25 DECEMBER 1953, Page 17

SPORTING ASPECTS

Football History

By JOHN ARLOTT THE issue of a large and fifty-shilling volume, The History of the Football Association (Naldrett. 50s.) coincides with the ninetieth anniversary of the organisa- tion which controls the body of football in England and, in the eyes of the authorities of the game in other countries, has a standing that neither parochialism nor nationalism can discredit.

The volume may well have been planned to mark that anniversary and also, in conjunction with the FA's recent art exhibition, as part of their attempt to foster a genuine cultural reflection of the game which has sent its roots so deep into the life of modern England. Certainly, Mr. Geoffrey Green, Association Football correspondent of The Times newspaper, has written this book unexceptionably.

It could hardly have been foreseen, however, as appearing at a time when a team from the Continent had at last defeated the English national eleven on English ground.

The growth of football in England has, to the outward eye, been more or less spontaneous. The separation from Rugby football, the adoption of professionalism side-by-side with amateurism, the growth and accession to power of league foot- ball all seem, within the pattern of the game as we know it, natural developments..

In fact, however, as deeper consideration and this History show, the story is one—at least in its earlier years—of farsighted secretarial diplomacy leading the more reactionary legislators to accept inevitable changes short of major rifts.

It seems odd—and to none, surely, odder than to the Rugby footballers of today—that the two games should have divided on the question of the desirability or otherwise of ' hacking ' —i.e. shin-kicking—as a legal ingredient of the game of foot- ball. For, despite William Webb Ellis's ' fine disregard,' early Association Football included some degree of handling.

The two games have grown strangely apart, with Welsh Rugby and the Northern Union—thirteen-a-side—game to dis- credit the suggestion of a major class-distinction between the two. Indeed, the comment of the nineteenth-century Cambridge don—" it seems to me that one is a game for gentlemen played by hooligans and the other a game for hooligans played by gentlemen "—seems to. have contained the essence of the similarity between the two, for all its detached superiority.

Overseas, the game had largely been played by nations characteristically robust but lacking the finesse to challenge the English game in the realm of skill or, more impressively, by masters of the skills of the game who shrank from the physical clash which has always been an essential aspect of the game as it was bred in the British Isles.

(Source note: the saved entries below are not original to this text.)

(** ** Replacing *)

(** [seen_matches\[idx\] = match], if it was None. *)
Definition mark_seen (idx : nat) (seen : list bool) : result (list bool) :=
  b ← or_raise IndexError (seen !! idx);
  if (b : bool) then Err ValueError else Ok (<[idx := true]> seen).

Definition mark_match (m : PromptMatch) (seen : list bool) : result (list bool) :=
  for_each mark_seen (seq (start_idx m) (end_idx m - start_idx m)) seen.

Definition _resolve_matches (prompt_len : nat) (mm_matches : dict (list PromptMatch)) : result (list PromptMatch) :=
  let matches := concat mm_matches.*2 in
  _ ← for_each mark_match matches (replicate prompt_len false);
  Ok (sort_by_key ((fun m => (Z.of_nat (start_idx m), m)) <$> matches)).*2.

(** The loop of [_replace_matches] over the resolved matches; [repl] reads the text or
    the token ids of a replacement. *)
Fixpoint replace_loop (repl : PromptSeq -> list Z) (prompt : list Z) (mm_item_counts : dict Z) (matches : list PromptMatch)
    (prev_end_idx : nat) (next_idx : gmap string Z) : list (list Z) :=
  match matches with
  | [] => [drop prev_end_idx prompt]
  | m :: matches =>
      let mo := modality (prompt_repl m) in
      let item_idx := default 0 (next_idx !! mo) in
      if default 0 (od_get mo mm_item_counts) <=? item_idx
      then replace_loop repl prompt mm_item_counts matches prev_end_idx next_idx
      else
        (slice prompt prev_end_idx (start_idx m) ++ repl (rd_full (get_replacement (prompt_repl m) item_idx))) ::
        replace_loop repl prompt mm_item_counts matches (end_idx m) (<[mo := item_idx + 1]> next_idx)
  end.

Definition _replace_matches (repl : PromptSeq -> list Z) (prompt : list Z) (mm_matches : dict (list PromptMatch)) (mm_item_counts : dict Z) :
    result (list (list Z)) :=
  matches ← _resolve_matches (length prompt) mm_matches;
  Ok (replace_loop repl prompt mm_item_counts matches 0 ∅).

Definition replace_token_matches (prompt : list Z) (mm_matches : dict (list PromptMatch)) (mm_item_counts : dict Z) : result (list Z) :=
  match mm_matches with
  | [] => Ok prompt
  | _ => l ← _replace_matches seq_token_ids prompt mm_matches mm_item_counts; Ok (concat l)
  end.

Definition replace_text_matches (prompt : pystr) (mm_matches : dict (list PromptMatch)) (mm_item_counts : dict Z) : result pystr :=
  match mm_matches with
  | [] => Ok prompt
  | _ => l ← _replace_matches seq_text prompt mm_matches mm_item_counts; Ok (concat l)
  end.

(** ** Finding placeholders *)

(** The loop over the replacements of one modality at one position; the second
    component is where the search goes on. *)
Fixpoint try_repls (prompt : list Z) (start : nat) (mo : string) (item_idx : Z) (repls : list PromptReplacement) :
    result (option (PlaceholderFeaturesInfo * nat)) :=
  match repls with
  | [] => Ok None
  | r :: repls =>
      let d := get_replacement r item_idx in
      let full := seq_token_ids (rd_full d) in
      let end_full := (start + length full)%nat in
      if (length full =? 0)%nat || (length prompt <? end_full)%nat then try_repls prompt start mo item_idx repls
      else if decide (slice prompt start end_full = full) then
        let feat := seq_token_ids (rd_features d) in
        l ← iter_token_matches full feat;
        m ← or_raise AssertionError (head l);
        Ok (Some (mkPlaceholderInfo mo item_idx (start + m.1) feat, end_full))
      else try_repls prompt start mo item_idx repls
  end.

Fixpoint try_modalities (prompt : list Z) (start : nat) (mm_item_counts : dict Z) (item_idx_by_modality : gmap string Z)
    (repls : dict (list PromptReplacement)) : result (option (PlaceholderFeaturesInfo * nat)) :=
  match repls with
  | [] => Ok None
  | (mo, rs) :: repls =>
      let item_idx := default 0 (item_idx_by_modality !! mo) in
      if default 0 (od_get mo mm_item_counts) <=? item_idx
      then try_modalities prompt start mm_item_counts item_idx_by_modality repls
      else
        x ← try_repls prompt start mo item_idx rs;
        match x with
        | Some y => Ok (Some y)
        | None => try_modalities prompt start mm_item_counts item_idx_by_modality repls
        end
  end.

Fixpoint placeholder_loop (fuel : nat) (repls : dict (list PromptReplacement)) (prompt : list Z) (mm_item_counts : dict Z)
    (start : nat) (item_idx_by_modality : gmap string Z) : result (list PlaceholderFeaturesInfo) :=
  match fuel with
  | O => Err OutOfFuel
  | S fuel =>
      if (start <? length prompt)%nat then
        x ← try_modalities prompt start mm_item_counts item_idx_by_modality repls;
        match x with
        | Some (p, end_full) =>
            l ← placeholder_loop fuel repls prompt mm_item_counts end_full
                  (<[pi_modality p := pi_item_idx p + 1]> item_idx_by_modality);
            Ok (p :: l)
        | None => placeholder_loop fuel repls prompt mm_item_counts (S start) item_idx_by_modality
        end
      else Ok []
  end.

Definition _iter_placeholders (repls : dict (list PromptReplacement)) (prompt : list Z) (mm_item_counts : dict Z) :
    result (list PlaceholderFeaturesInfo) :=
  placeholder_loop (S (length prompt)) repls prompt mm_item_counts 0 ∅.

Definition find_mm_placeholders (repls : dict (list PromptReplacement)) (prompt : list Z) (mm_item_counts : dict Z) :
    result (dict (list PlaceholderFeaturesInfo)) :=
  l ← _iter_placeholders repls prompt mm_item_counts; Ok (full_groupby pi_modality l).

(** ** Applying the replacements *)

(** [{modality: [match.prompt_repl for match in matches]}] *)
Definition matched_repls (mm_matches : dict (list PromptMatch)) : dict (list PromptReplacement) :=
  (fun x : string * list PromptMatch => (x.1, prompt_repl <$> x.2)) <$> mm_matches.

Definition enough_matches (mm_matches : dict (list PromptMatch)) (mm_item_counts : dict Z) : bool :=
  forallb (fun x => x.2 <=? from_option (fun l => len l) 0 (od_get x.1 mm_matches)) mm_item_counts.

Definition _apply_prompt_replacements (token_ids : list Z) (repls : dict (list PromptReplacement)) (mm_item_counts : dict Z) :
    result (list Z * pystr * dict (list PlaceholderFeaturesInfo)) :=
  mm_token_matches ← find_all (find_token_matches token_ids) repls;
  x ← (if enough_matches mm_token_matches mm_item_counts then
         token_ids ← replace_token_matches token_ids mm_token_matches mm_item_counts;
         Ok (token_ids, decode_tokens token_ids, matched_repls mm_token_matches)
       else
         let text := decode_tokens token_ids in
         mm_text_matches ← find_all (find_text_matches text) repls;
         text ← replace_text_matches text mm_text_matches mm_item_counts;
         Ok (encode_tokens text, text, matched_repls mm_text_matches));
  let '(token_ids, text, matched) := x in
  placeholders ← find_mm_placeholders matched token_ids mm_item_counts;
  Ok (token_ids, text, placeholders).

(** ** Validation *)

(** [_validate_mm_kwargs]: the number of processed items of every modality. *)
Definition _validate_mm_kwargs {KwItem} (mm_kwargs : dict (list KwItem)) (mm_item_counts : dict Z) : result unit :=
  if forallb (fun x => len (default [] (od_get x.1 mm_kwargs)) =? x.2) mm_item_counts then Ok tt else Err RuntimeError.

Fixpoint _validate_mm_placeholders (allow_missing : bool) (mm_placeholders : dict (list PlaceholderFeaturesInfo)) (mm_item_counts : dict Z) :
    result (dict Z) :=
  match mm_item_counts with
  | [] => Ok []
  | (mo, n) :: counts =>
      let k := len (default [] (od_get mo mm_placeholders)) in
      if negb (k =? n) && negb allow_missing then Err RuntimeError
      else rest ← _validate_mm_placeholders allow_missing mm_placeholders counts; Ok ((mo, n - k) :: rest)
  end.

(** The replacements the HF processor did not make: all or none of a modality. *)
Fixpoint missing_repls (mm_prompt_repls : dict (list PromptReplacement)) (mm_item_counts missing : dict Z) :
    result (dict (list PromptReplacement)) :=
  match missing with
  | [] => Ok []
  | (mo, n) :: missing =>
      rs ← (if n =? 0 then Ok []
            else if n =? default 0 (od_get mo mm_item_counts) then or_raise KeyError (od_get mo mm_prompt_repls)
            else Err ValueError);
      rest ← missing_repls mm_prompt_repls mm_item_counts missing;
      Ok ((mo, rs) :: rest)
  end.

(** [{**a, **b}] *)
Definition dict_merge {A} (a b : dict A) : dict A := foldl (fun d x => od_set x.1 x.2 d) a b.

(** The part of [apply] after the HF processor: from the token ids it returned to the
    final ids, text and placeholders.  [always]: [_always_apply_prompt_replacements]. *)
Definition place_items (always : bool) (prompt_ids : list Z) (mm_prompt_repls : dict (list PromptReplacement)) (mm_item_counts : dict Z) :
    result (list Z * pystr * dict (list PlaceholderFeaturesInfo)) :=
  hf ← find_mm_placeholders mm_prompt_repls prompt_ids mm_item_counts;
  x ← (if always then Ok (mm_item_counts, mm_prompt_repls)
       else
         missing ← _validate_mm_placeholders true hf mm_item_counts;
         repls ← missing_repls mm_prompt_repls mm_item_counts missing;
         Ok (missing, repls));
  let '(missing_counts, repls) := x in
  y ← (if forallb (fun r => bool_decide (r.2 = [])) repls then Ok (prompt_ids, decode_tokens prompt_ids, hf)
       else
         z ← _apply_prompt_replacements prompt_ids repls missing_counts;
         Ok (z.1.1, z.1.2, dict_merge hf z.2));
  _ ← _validate_mm_placeholders false y.2 mm_item_counts;
  Ok y.
End processing.

(** ** With the HF processor *)

Section apply.
Context `{!PromptTokenizer} {Item KwItem : Type}.
(* [MultiModalKwargsItem.modality] *)
Context (kw_modality : KwItem -> string).
(* [_apply_hf_processor_text_mm]: token ids and processed items of a text with items *)
Context (hf_processor : pystr -> dict (list Item) -> result (list Z * list KwItem)).
(* [dummy_inputs.get_dummy_processor_inputs] *)
Context (dummy_text : dict Z -> pystr).
(* whether [_get_hf_mm_data] has data to pass through (embeddings) *)
Context (passthrough : dict (list Item) -> bool).
(* [MultiModalHasher.hash_kwargs] with the model id and the processor's arguments *)
Context (hash_kwargs : string -> Item -> string).
Context (get_prompt_replacements : dict (list Item) -> list KwItem -> list PromptReplacement).
Context (limit_per_prompt : dict Z) (always : bool).

Record MultiModalInputs : Type := mkMultiModalInputs {
  mmi_prompt : pystr;
  mmi_prompt_token_ids : list Z;
  mmi_mm_kwargs : list KwItem;
  mmi_mm_hashes : dict (list string);
  mmi_mm_placeholders : dict (list PlaceholderRange);
}.

Definition get_all_counts (items : dict (list Item)) : dict Z := (fun x : string * list Item => (x.1, len x.2)) <$> items.

Definition _to_mm_items (items : dict (list Item)) : result (dict (list Item)) :=
  if forallb (fun x : string * list Item => len x.2 <=? default 1 (od_get x.1 limit_per_prompt)) items then Ok items else Err ValueError.

(** [MultiModalKwargs.get_item] *)
Definition get_item (kwargs : list KwItem) (mo : string) (idx : Z) : result KwItem :=
  match full_groupby kw_modality kwargs with
  | [] => Err RuntimeError
  | groups => l ← or_raise KeyError (od_get mo groups); or_raise IndexError (l !! Z.to_nat idx)
  end.

Definition _apply_hf_processor_text_only (prompt : pystr) : result (list Z) := x ← hf_processor prompt []; Ok x.1.

Definition _apply_hf_processor_mm_only (items : dict (list Item)) : result (list KwItem) :=
  x ← hf_processor (dummy_text (get_all_counts items)) items; Ok x.2.

Definition _apply_hf_processor_main (prompt : PromptSeq) (items : dict (list Item)) (enable_hf_prompt_replacement : bool) :
    result (list Z * list KwItem) :=
  match prompt, enable_hf_prompt_replacement with
  | PromptText text, true => hf_processor text items
  | PromptText text, false =>
      ids ← _apply_hf_processor_text_only text; kw ← _apply_hf_processor_mm_only items; Ok (ids, kw)
  | PromptTokens ids, _ => kw ← _apply_hf_processor_mm_only items; Ok (ids, kw)
  end.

Now we have seen the Hungarians. Physically they could both absorb and mete out the stern challenge of the powerful tackle, and combine it with that more subtle ' strategic standing ', the irritation of which no ' obstruction' legislation seems able to remove.

Their skill with the ball—including power and control in Leading it, in which so many overseas sides have fallen short —was certainly first instilled by English coaches. Indeed, one of these coaches, James Hogan, was paroled from a civilian prisoner-of-war camp during the first World War in order to continue his coaching of Hungarian players. Remarkably— perhaps even salutarily—however, no British players of today have such mastery of the ball as these men. When the Hungarian inside-left, a Hungarian People's Army officer by the name of Puskas, deliberately kicked downwards and beside a ' dead ' ball to send it curving across the grass of Wembley Stadium in the arc of a stabbed billiard ball, so that it passed round an English defender to the Hungarian outside-left standing behind him, he exerted a power of which no British player of today is deliberately capable. In that match—a match which struck terrifyingly to the English football-follower, not because his side were beaten but because they were beaten by a side playing football on a level the Englishmen never reached—England faced a game of a type our players have never truly desired. In the Olympic Games of the early part of this century, a number of the events were won by British contestants who brought to the contest, little more than general fitness and considerable aptitude. Soon, however, especially in the eques- trian events, they were faced by teams—notably from Hungary, Spain and the Latin-American countries—of Army officers who, amateurs in name and by normal interpretation, nevertheless devoted their entire service lives to preparation for the Olympic Games. So it soon became in other games, with American athletes granted scholarships to Universities where they were occupied almost solely in athletic training. The History of the Football Association shows that that body, in its broad-mindedness, and while retaining control of the general welfare of, the game, handed de facto control of the players it might select to play for England to the Football League. Thus, while elsewhere the international match is of prime importance, in England, town and village rivalries, Manchester United versus Manchester City, Sheffield United versus Sheffield Wednesday, are the games that matter.

Almost a million footballers in England come under the registration of the Football Association: ninety-nine per cent. of them are amateurs. Meanwhile, the game which Englishmen long played for fun has become the subject of international competition which, so we are assured, involves national pres- tige. Our football is based on the former fact: if it is to turn to the latter, a new chapter must be written to the History which shows the growth of the FA until 1953.